» Work order:
The data below holds a line containing "image_verdict w self release1 image1 = MsgAlreadyDownloaded)." and a line containing "intros Hfailed. rewrite"; please quote exactly those two lines and every line between them, and nothing else.
· · · · ·
(** C1 (counterexample): with an even kernel the result is one entry shorter
    than a direct convolution's: a length-4 signal and a length-2 kernel,
    no padding, stride 1, give length 2 where the direct convolution gives
    [floor((4 + 0 - 2) / 1) + 1 = 3]. *)
Lemma fft_conv_even_kernel_shorter :
  let a := {| a_in := 4; a_pad := 0; a_kernel := 2; a_stride := 1 |} in
  fft_conv [1; 1; 4] [1; 1; 2] None (Pad (Int 0)) (Int 1) 1 = ok [1; 1; 2]
  /\ direct_conv_shape 1 1 [a] = [1; 1; 3]
  /\ fft_conv [1; 1; 4] [1; 1; 2] None (Pad (Int 0)) (Int 1) 1 <> ok (direct_conv_shape 1 1 [a]).
Proof. cbv zeta. repeat split. discriminate. Qed.

(** C1 (amended): for an ungrouped call whose kernel fits in the padded
    signal on every axis and whose strides are positive, [fft_conv] returns
    shape [(batch, out_channels, ...)] where every spatial length is
    [ceil((input + 2 * padding - kernel + kernel % 2) / stride)].  On an axis
    with an odd kernel this is the direct convolution's
    [floor((input + 2 * padding - kernel) / stride) + 1]; on an axis with an
    even kernel it is the direct convolution's length for a kernel one tap
    longer.  With odd kernels throughout the shape is the direct
    convolution's. *)
Theorem fft_conv_output_shape (b c o : Z) (axes : list axis) (bias : option Z)
    (pad stride : int_or_tuple) :
  1 <= b -> 1 <= c -> 1 <= o ->
  axes <> [] -> Forall fits axes ->
  as_tuple pad (a_pad <$> axes) -> as_tuple stride (a_stride <$> axes) ->
  bias_fits bias o ->
  fft_conv (b :: c :: (a_in <$> axes)) (o :: c :: (a_kernel <$> axes)) bias (Pad pad) stride 1
  = ok (b :: o :: (out_len <$> axes))
  /\ Forall (fun a =>
       (a_kernel a mod 2 = 1 ->
        out_len a = conv_out_len (a_in a) (a_pad a) (a_kernel a) (a_stride a))
       /\ (a_kernel a mod 2 = 0 ->
        out_len a = conv_out_len (a_in a) (a_pad a) (a_kernel a + 1) (a_stride a))) axes
  /\ (Forall (fun a => a_kernel a mod 2 = 1) axes ->
      fft_conv (b :: c :: (a_in <$> axes)) (o :: c :: (a_kernel <$> axes)) bias (Pad pad) stride 1
      = ok (direct_conv_shape b o axes)).
Proof.
  intros Hb Hc Ho Hne Hfits Hpad Hstride Hbias.
  assert (Hrun : fft_conv (b :: c :: (a_in <$> axes)) (o :: c :: (a_kernel <$> axes))
                          bias (Pad pad) stride 1 = ok (b :: o :: (out_len <$> axes))).
  { unfold fft_conv. rewrite fft_conv_trace_ok by assumption. reflexivity. }
  split; [exact Hrun|]. split.
  - eapply Forall_impl; [exact Hfits|]. intros a [_ Hs]. split; intros Hk.
    + apply out_len_odd; assumption.
    + apply out_len_even; assumption.
  - intros Hodd. rewrite Hrun. unfold direct_conv_shape. do 3 f_equal.
    apply Forall_fmap_ext_1.
    rewrite Forall_forall in Hfits, Hodd. apply Forall_forall. intros a Ha.
    destruct (Hfits a Ha) as [_ Hs]. apply out_len_odd; auto.
Qed.
(** ** Extrinsic.load as the specification describes it *)

(** Modelled from the spec: the method [Extrinsic.load] of
    [vision/extrinsic/extrinsic_utils.py], which [cb_extrinsic_params] calls
    and whose source is not among the files embedded here.  Section 4.2 of
    the specification: the load requires the intrinsic model to be populated
    and fails with CalibrationUncalibratedError when it is not; it fails with
    CalibrationFormatError when the file is absent or malformed or its label
    is unknown to the store; on success it replaces the fields of that camera
    and sets every entry of the registry to true; on failure it leaves the
    store as it was.  [files] tells, for a file name, the camera label and
    the calibration that a well-formed file of that name holds. *)
Definition spec_load (files : string -> option (string * Extrinsic.CamData))
    (e : Extrinsic.t) (mtx dist : option pyval) (FILE_NAME : string)
  : Extrinsic.t * outcome unit :=
  match mtx, dist with
  | Some m, Some d =>
      match files FILE_NAME with
      | Some (label, cam) =>
          if bool_decide (label ∈ dom (Extrinsic.cams e)) then
            ({| Extrinsic.cams := <[label := Some cam]> (Extrinsic.cams e);
                Extrinsic.mtx := Some m;
                Extrinsic.dist := Some d;
                Extrinsic.update := (fun _ => true) <$> Extrinsic.update e |},
             Returns tt)
          else (e, Raises (Exception "CalibrationFormatError"))
      | None => (e, Raises (Exception "CalibrationFormatError"))
      end
  | _, _ => (e, Raises (Exception "CalibrationUncalibratedError"))
  end.

(** ** Fixtures *)

(** A file system without the calibration file. *)
Definition missing_file : Extern :=
  {| os_path_join := fun d f => d +:+ "/" +:+ f;
     os_path_isfile := fun _ => false;
     yaml_safe_load := fun _ => Raises (OSError "No such file or directory");
     np_array_reshape := fun _ _ _ => Raises (ValueError "cannot reshape");
     cv2_initUndistortRectifyMap := fun _ _ _ _ => Raises (Exception "cv2") |}.
(** * The BoltDB key-value engine and its range index

    A shallow embedding of [db.BoltDB] (package [db], the file that
    implements [KVStore] on top of bbolt): the store contract
    ([Put], [Get], [Delete], [Filter], [Range], [WriteBatch]) and the
    range-index operations ([Insert], [SeekNext], [SeekPrev], [Remove],
    [Purge]).

    Data.  Go byte slices and Go strings are both sequences of 8-bit
    characters and are modelled by [string]; a slice that may be nil is
    an [option string].  [bytes.Compare] is the lexicographic order on
    character codes, that is [String.compare].  A namespace of the store
    (a bbolt bucket) is a finite map from keys to values, the store a
    finite map from bucket names to buckets.  A cursor iterates the
    entries of a bucket in ascending key order.

    Effects.  A transaction body is a function of the store that fails
    or yields a result and the changed store.  The store itself is
    total: what bbolt may refuse or fail to do in an attempt (an
    argument it rejects, an I/O error, a full device) is not computed
    from the arguments but supplied from outside, per attempt, as the
    error the attempt ends with.  A mutating operation returns what the
    caller sees, or the fact that the process was terminated, together
    with the engine afterwards and the number of attempts it made.

    Left out: the lifecycle ([Start], [Stop]; the readiness flag is a
    field of the engine), the locks, the metrics, and the fill-percent
    hint of a batch, none of which changes what is stored or returned. *)

From Stdlib Require Import ZArith NArith List Ascii String Lia.
From stdpp Require Import base option list sorting gmap strings.
(** X6.  Once an image has been treated with success (downloaded and
    validated, or found valid), any image with the same destination and the
    same expected digest up to letter case is skipped when it is treated
    next, whatever its URL: no request, no change to the files, verdict
    "already downloaded".  In particular a second treatment of the same
    image is free. *)
Theorem satisfied_destination_is_not_fetched_again
    self release1 image1 release2 image2 w w1 t1 :
  download_image self release1 image1 w = (Ok tt, w1) ->
  trace w1 = trace w ++ t1 ->
  verdicts t1 = [Print MsgMD5Passed] \/ verdicts t1 = [Print MsgAlreadyDownloaded] ->
  construct_output_path self release2 image2
  = construct_output_path self release1 image1 ->
  lower (Image.md5 image2) = lower (Image.md5 image1) ->
  exists w2 t2,
    download_image self release2 image2 w1 = (Ok tt, w2) /\
    trace w2 = trace w1 ++ t2 /\
    requests t2 = [] /\
    verdicts t2 = [Print MsgAlreadyDownloaded] /\
    fs w2 = fs w1.
Proof.
  intros Hrun Htrace Hverdict Hpath Hmd5.
  destruct (first_treatment _ _ _ _ _ _ Hrun Htrace) as (-> & Hv).
  assert (Hsuccess : image_verdict w self release1 image1 = MsgMD5Passed \/
                     image_verdict w self release1 image1 = MsgAlreadyDownloaded).
  { rewrite Hv in Hverdict. destruct Hverdict as [[= H]|[= H]]; auto. }
  pose proof (success_satisfies self release1 image1 w (trace w ++ t1)
                (Image.md5 image2) Hsuccess Hmd5) as Hsat.
  rewrite <- Hpath in Hsat.
  set (W := mkWorld (image_files w self release1 image1) (trace w ++ t1)) in *.
  destruct (download_image_summary self release2 image2 W)
    as (t2 & Hrun2 & _ & Hv2 & Hr2).
  unfold image_verdict, image_requests in Hv2, Hr2.
  unfold image_files in Hrun2. cbv zeta in Hrun2.
  rewrite Hsat in Hrun2, Hv2, Hr2.
  eexists. exists t2. split; [exact Hrun2|]. cbn [fs trace]. auto.
Qed.

(** X7.  After a treatment that failed (the transfer failed, or the digest
    of what was received is wrong) the next treatment of the same image
    makes one request for its URL again; when a file with a wrong digest
    was kept, that file is removed first. *)
Theorem failed_image_is_fetched_again self release image w w1 t1 :
  download_image self release image w = (Ok tt, w1) ->
  trace w1 = trace w ++ t1 ->
  verdicts t1 = [Print MsgMD5Failed] \/ verdicts t1 = [Print MsgDownloadFailed] ->
  exists w2 t2,
    download_image self release image w1 = (Ok tt, w2) /\
    trace w2 = trace w1 ++ t2 /\
    requests t2 = [construct_url release image] /\
    (verdicts t1 = [Print MsgMD5Failed] ->
     In (Remove (construct_output_path self release image)) t2).
Proof.
  intros Hrun Htrace Hverdict.
  destruct (first_treatment _ _ _ _ _ _ Hrun Htrace) as (-> & Hv).
  assert (Hfailure : image_verdict w self release image = MsgMD5Failed \/
                     image_verdict w self release image = MsgDownloadFailed).
  { rewrite Hv in Hverdict. destruct Hverdict as [[= H]|[= H]]; auto. }
  destruct (failure_unsatisfied self release image w (trace w ++ t1) Hfailure)
    as (Hsat & Hfile).
  set (W := mkWorld (image_files w self release image) (trace w ++ t1)) in *.
  destruct (download_image_summary self release image W)
    as (t2 & Hrun2 & _ & _ & Hr2).
  unfold image_requests in Hr2. rewrite Hsat in Hr2.
  eexists. exists t2. split; [exact Hrun2|]. cbn [fs trace].
  split; [reflexivity|]. split; [exact Hr2|].
  intros Hfailed. rewrite Hv in Hfailed. injection Hfailed as Hfailed.
  destruct (stale_treatment self release image W (Hfile Hfailed) Hsat)
    as (t & Hrun3 & _ & Hin).
  rewrite Hrun3 in Hrun2. injection Hrun2 as _ Ht. apply app_inv_head in Ht.
  subst t2. exact Hin.
Qed.



(** ** Progress reports of a transfer *)





(** ** [validate_md5] and [download_index_xml] as their callers see them *)

(** X10.  [validate_md5] never raises, not even on a missing or unreadable
    file; it only prints: the files stay as they are and nothing is
    requested, created or removed.  Its answer is true exactly when the
    computed and the expected digest are equal once both are in lower
    case, so two expected values that differ only in the case of their
    letters get the same answer. *)
Theorem validate_md5_only_checks path expected w :
  exists t,
    validate_md5 path expected w =
    (Ok (String.eqb (lower (computed_digest w path)) (lower expected)),
     mkWorld (fs w) (trace w ++ t)) /\
    Forall (fun e => exists m, e = Print m) t /\
    forall expected',
      lower expected' = lower expected ->
      fst (validate_md5 path expected' w) = fst (validate_md5 path expected w).
Proof.
  exists (validate_trace w path expected). split; [apply validate_md5_spec|]. split.
  - unfold validate_trace, md5_error_trace. apply Forall_app. split.
    + destruct (fs w !! path) as [[? []]|]; repeat constructor; eauto.
    + destruct (digest_matches w path expected); repeat constructor; eauto.
  - intros expected' Hcase. rewrite !validate_md5_spec. cbn [fst].
    unfold digest_matches. rewrite Hcase. reflexivity.
Qed.



(** ** A mirror that is up to date *)

Lemma already_satisfied_files w w' path expected :
  fs w = fs w' -> already_satisfied w path expected = already_satisfied w' path expected.
Proof.
  intros H. unfold already_satisfied, digest_matches, computed_digest.
  rewrite H. reflexivity.
Qed.

Lemma for_rests {X} m (body : X -> M unit) (ok : X -> bool) :
  rests m body ok -> rests m (fun xs => for_ xs body) (forallb ok).
Proof.
  intros Hbody xs. induction xs as [|x xs IH]; intros w Hok Hfs.
  - exists []. cbn [for_]. unfold ret. rewrite app_nil_r, <- Hfs, world_eta.
    repeat split. constructor.
  - cbn [forallb] in Hok. apply andb_true_iff in Hok as [Hx Hxs].
    destruct (Hbody x w Hx Hfs) as (t1 & Hrun1 & Hr1 & Hv1).
    destruct (IH (mkWorld m (trace w ++ t1)) Hxs eq_refl) as (t2 & Hrun2 & Hr2 & Hv2).
    exists (t1 ++ t2). rewrite for_step, Hrun1, Hrun2. cbn [trace].
    rewrite <- app_assoc, requests_app, Hr1, Hr2, verdicts_app.
    repeat split. apply Forall_app. split; assumption.
Qed.

Lemma header_rests {X} m (h : X -> message) (body : X -> M unit) (ok : X -> bool) :
  (forall x, is_verdict (Print (h x)) = false) ->
  rests m body ok -> rests m (fun x => print (h x) ;;; body x) ok.
Proof.
  intros Hh Hbody x w Hok Hfs.
  destruct (Hbody x (mkWorld (fs w) (trace w ++ [Print (h x)])) Hok Hfs)
    as (t & Hrun & Hr & Hv).
  exists (Print (h x) :: t). unfold bind, print, emit. rewrite Hrun. cbn [trace].
  rewrite <- app_assoc. split; [reflexivity|]. split; [exact Hr|].
  unfold verdicts in *. cbn [List.filter]. rewrite Hh. exact Hv.
Qed.

Lemma download_image_rests self release w0 :
  rests (fs w0) (download_image self release)
        (fun i => already_satisfied w0 (construct_output_path self release i) (Image.md5 i)).
Proof.
  intros image w Hok Hfs.
  rewrite (already_satisfied_files w0 w _ _ (eq_sym Hfs)) in Hok.
  rewrite (download_image_satisfied self release image w Hok), Hfs.
  eexists. split; [reflexivity|].
  unfold md5_error_trace.
  destruct (fs w !! construct_output_path self release image) as [[? []]|];
    (split; [reflexivity|]); repeat constructor.
Qed.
· · · · ·
» Response:
                     image_verdict w self release1 image1 = MsgAlreadyDownloaded).
  { rewrite Hv in Hverdict. destruct Hverdict as [[= H]|[= H]]; auto. }
  pose proof (success_satisfies self release1 image1 w (trace w ++ t1)
                (Image.md5 image2) Hsuccess Hmd5) as Hsat.
  rewrite <- Hpath in Hsat.
  set (W := mkWorld (image_files w self release1 image1) (trace w ++ t1)) in *.
  destruct (download_image_summary self release2 image2 W)
    as (t2 & Hrun2 & _ & Hv2 & Hr2).
  unfold image_verdict, image_requests in Hv2, Hr2.
  unfold image_files in Hrun2. cbv zeta in Hrun2.
  rewrite Hsat in Hrun2, Hv2, Hr2.
  eexists. exists t2. split; [exact Hrun2|]. cbn [fs trace]. auto.
Qed.

(** X7.  After a treatment that failed (the transfer failed, or the digest
    of what was received is wrong) the next treatment of the same image
    makes one request for its URL again; when a file with a wrong digest
    was kept, that file is removed first. *)
Theorem failed_image_is_fetched_again self release image w w1 t1 :
  download_image self release image w = (Ok tt, w1) ->
  trace w1 = trace w ++ t1 ->
  verdicts t1 = [Print MsgMD5Failed] \/ verdicts t1 = [Print MsgDownloadFailed] ->
  exists w2 t2,
    download_image self release image w1 = (Ok tt, w2) /\
    trace w2 = trace w1 ++ t2 /\
    requests t2 = [construct_url release image] /\
    (verdicts t1 = [Print MsgMD5Failed] ->
     In (Remove (construct_output_path self release image)) t2).
Proof.
  intros Hrun Htrace Hverdict.
  destruct (first_treatment _ _ _ _ _ _ Hrun Htrace) as (-> & Hv).
  assert (Hfailure : image_verdict w self release image = MsgMD5Failed \/
                     image_verdict w self release image = MsgDownloadFailed).
  { rewrite Hv in Hverdict. destruct Hverdict as [[= H]|[= H]]; auto. }
  destruct (failure_unsatisfied self release image w (trace w ++ t1) Hfailure)
    as (Hsat & Hfile).
  set (W := mkWorld (image_files w self release image) (trace w ++ t1)) in *.
  destruct (download_image_summary self release image W)
    as (t2 & Hrun2 & _ & _ & Hr2).
  unfold image_requests in Hr2. rewrite Hsat in Hr2.
  eexists. exists t2. split; [exact Hrun2|]. cbn [fs trace].
  split; [reflexivity|]. split; [exact Hr2|].
  intros Hfailed. rewrite Hv in Hfailed. injection Hfailed as Hfailed.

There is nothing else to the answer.